Both produce tools whose _run / _arun paths run through the policy gate before the underlying function executes.

Install

pip install kitelogik langchain-core
# or for the full LangChain umbrella:
pip install kitelogik langchain

langchain-core is not a hard dependency — only imported on first adapter call. If missing, you get a clear ImportError with the install command.

Setup

from kitelogik import OPAClient, PolicyGate, SessionContext

gate = PolicyGate(opa_client=OPAClient())
context = SessionContext(
    session_id="sess_001",
    user_role="support_agent",
    session_scopes=["read_customer", "approve_refund_under_100"],
)

Pattern 1 — as_governed_tool

Wrap a single callable. Sync or async — both produce a StructuredTool that supports both invoke() and ainvoke().

from kitelogik.adapters.langchain import as_governed_tool

def approve_refund(customer_id: str, amount: float) -> str:
    return f"Refunded ${amount:.2f} to {customer_id}"

refund_tool = as_governed_tool(
    name="approve_refund",
    fn=approve_refund,
    gate=gate,
    context=context,
    description="Approve a refund. Args: customer_id (str), amount (float).",
)

Pass it to any LangChain agent:

from langchain.agents import create_react_agent

agent = create_react_agent(llm, tools=[refund_tool])

The adapter inspects fn's signature and builds a Pydantic args_schema automatically, so per-argument type validation works the same way it would on a hand-written StructuredTool.

Pattern 2 — govern_toolkit

Wrap an existing list of BaseTools — useful when you're consuming a LangChain community toolkit:

from kitelogik.adapters.langchain import govern_toolkit
from langchain_community.agent_toolkits import SQLDatabaseToolkit

raw_tools = SQLDatabaseToolkit(db=db, llm=llm).get_tools()
governed_tools = govern_toolkit(raw_tools, gate=gate, context=context)

agent = create_react_agent(llm, tools=governed_tools)

Original tool objects are not mutated — new wrapper objects are returned. Each wrapper preserves the original tool's args_schema, name, and description, falling back to inferring from _run / _arun signatures when no schema is exposed.

The adapter prefers the public ainvoke / invoke API on the wrapped tool (forward-compatible with langchain-core ≥ 0.3 which requires a config kwarg in _arun), and falls back to the private accessors only on older versions.

What happens on a deny

A denied call returns the string "[BLOCKED] <error message>" from the tool — the agent loop continues, the model sees the refusal and can react.

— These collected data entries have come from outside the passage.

(** What a writer that succeeded left in its buffer. *)
Lemma writes_left (m : go wbuf error nat) t buf n s :
  writes m t → returnsPos m → m (buf, 0%nat) = (Ret n, s) → take n s.1 = t.
Proof.
  intros Hw Hr E. destruct (writes_whole m t buf Hw Hr) as [Hok Hno].
  destruct (decide (length t ≤ length buf)%nat) as [Hl | Hl].
  - rewrite (Hok Hl) in E. injection E as <- <-. by apply take_splice_0.
  - specialize (Hno ltac:(lia)). by rewrite E in Hno.
Qed.

(** C12: no request splitting, and nothing is lost on the way out.  Let method and path
    contain no CR, let the host be a proper header value, and let the caller's headers
    and the proxy credentials be proper headers (non-empty, no CR or LF, no blanks at
    the ends).  Then the bytes [writeRequest] left in its buffer when it succeeded, and
    equally the bytes of [writeRequestPart1], the header block and
    [writeRequestPart3] that the connection sends one after the other, are read as the
    one request line (method, target, absolute for a forward proxy, and version)
    followed by exactly these headers: Host, Connection, Content-Encoding when
    compressed, the headers the caller set in order, the proxy credentials for a
    forward proxy, Expect when it is asked for and there is a body, and a
    Content-Length that parses to the length of the body. *)
Theorem written_head_parses_back req cfg host port useTLS hs auths body compressed fwd :
  cleanRequest req host port useTLS hs auths → len body < 2 ^ 63 →
  let auth := renderHeaders auths in
  let line := startLine req host port fwd in
  let hdrs := wireHeaders req cfg host port useTLS hs auths (len body) compressed fwd in
  (∀ buf n s, writeRequest req cfg host port useTLS body compressed fwd auth (buf, 0%nat) = (Ret n, s) →
     readsBack (take n s.1) line hdrs) ∧
  (∀ buf1 n1 s1 buf3 n3 s3,
     writeRequestPart1 req cfg host port useTLS compressed fwd (buf1, 0%nat) = (Ret n1, s1) →
     writeRequestPart3 req (len body) (if fwd then auth else []) (buf3, 0%nat) = (Ret n3, s3) →
     readsBack (take n1 s1.1 ++ headerBlock req ++ take n3 s3.1) line hdrs) ∧
  ∃ v, last hdrs = Some (mkHeader (str "Content-Length") v) ∧ Atoi v = Some (len body).
Proof.
  intros Hc Hb auth line hdrs. pose proof (cr_port _ _ _ _ _ _ Hc) as Hport. pose proof (len_nonneg body) as Hn.
  pose proof (wireHead_readsBack req cfg host port useTLS hs auths (len body) compressed fwd Hc Hn) as Hback.
  split_and!.
  - intros buf n s E. erewrite writes_left; [exact Hback | | | exact E].
    + by apply request_writes.
    + unfold writeRequest. auto 30 with burst.
  - intros buf1 n1 s1 buf3 n3 s3 E1 E3.
    erewrite (writes_left _ _ buf1 n1); [| by apply part1_writes | unfold writeRequestPart1; auto 30 with burst | exact E1].
    erewrite (writes_left _ _ buf3 n3); [exact Hback | by apply part3_writes
      | unfold writeRequestPart3; auto 30 with burst | exact E3].
  - exists (Itoa (len body)). split; [| by apply Atoi_Itoa].
    unfold hdrs, wireHeaders. by rewrite !last_app.
Qed.

Lemma written_head_parses_back_witness :
  let auths := [mkHeader (str "Proxy-Authorization") (str "Basic eA==")] in
  let res := writeRequest exRequest Cfg.DefaultConfig (str "h") 8080 true (str "ab") false true
               (renderHeaders auths) (replicate 200 0, 0%nat) in
  res.1 = Ret 137%nat ∧
  readsBack (take 137 res.2.1) (str "GET http://h:8080/a?b HTTP/1.1")
    [mkHeader (str "Host") (str "h:8080"); mkHeader (str "Connection") (str "keep-alive");
     mkHeader (str "Accept") (str "*/*"); mkHeader (str "Proxy-Authorization") (str "Basic eA==");
     mkHeader (str "Content-Length") (str "2")].
Proof.
  intros auths res. split; [vm_compute; reflexivity |].
  apply (written_head_parses_back exRequest Cfg.DefaultConfig (str "h") 8080 true
           [mkHeader (str "Accept") (str "*/*")] auths (str "ab") false true)
    with (buf := replicate 200 0).
  - split.
    + split; [| reflexivity]. split; [vm_compute; lia | by vm_compute].
    + apply Forall_singleton. plain_const.
    + apply Forall_singleton. plain_const.
    + plain_const.
    + by repeat constructor.
    + by repeat constructor.
    + lia.
  - vm_compute. reflexivity.
  - vm_compute. reflexivity.
Defined.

Pattern 1 — as_governed_tool
  ALLOW: Refunded $42.00 to cust_001
  BLOCK: [BLOCKED] Governance denied tool call: Refunds over $200 require manager approval

Pattern 2 — govern_toolkit
  ALLOW: Refunded $42.00 to cust_001
  BLOCK: [BLOCKED] Governance denied tool call: Refunds over $200 require manager approval

Function signatures

as_governed_tool(
    name: str,
    fn: Callable,
    gate: PolicyGate,
    context: SessionContext,
    description: str = "",
    action: str | None = None,
    sanitize: bool = True,
) -> BaseTool

govern_toolkit(
    tools: list[BaseTool],
    gate: PolicyGate,
    context: SessionContext,
    sanitize: bool = True,
) -> list[BaseTool]

Param	Use
action	Override the OPA action name (defaults to name)
sanitize	Run prompt-injection scan on string returns (default True)

Runnable example

examples/04_langchain_agent.py in the OSS repo demonstrates both patterns end-to-end.

Source

kitelogik/adapters/langchain.py on GitHub.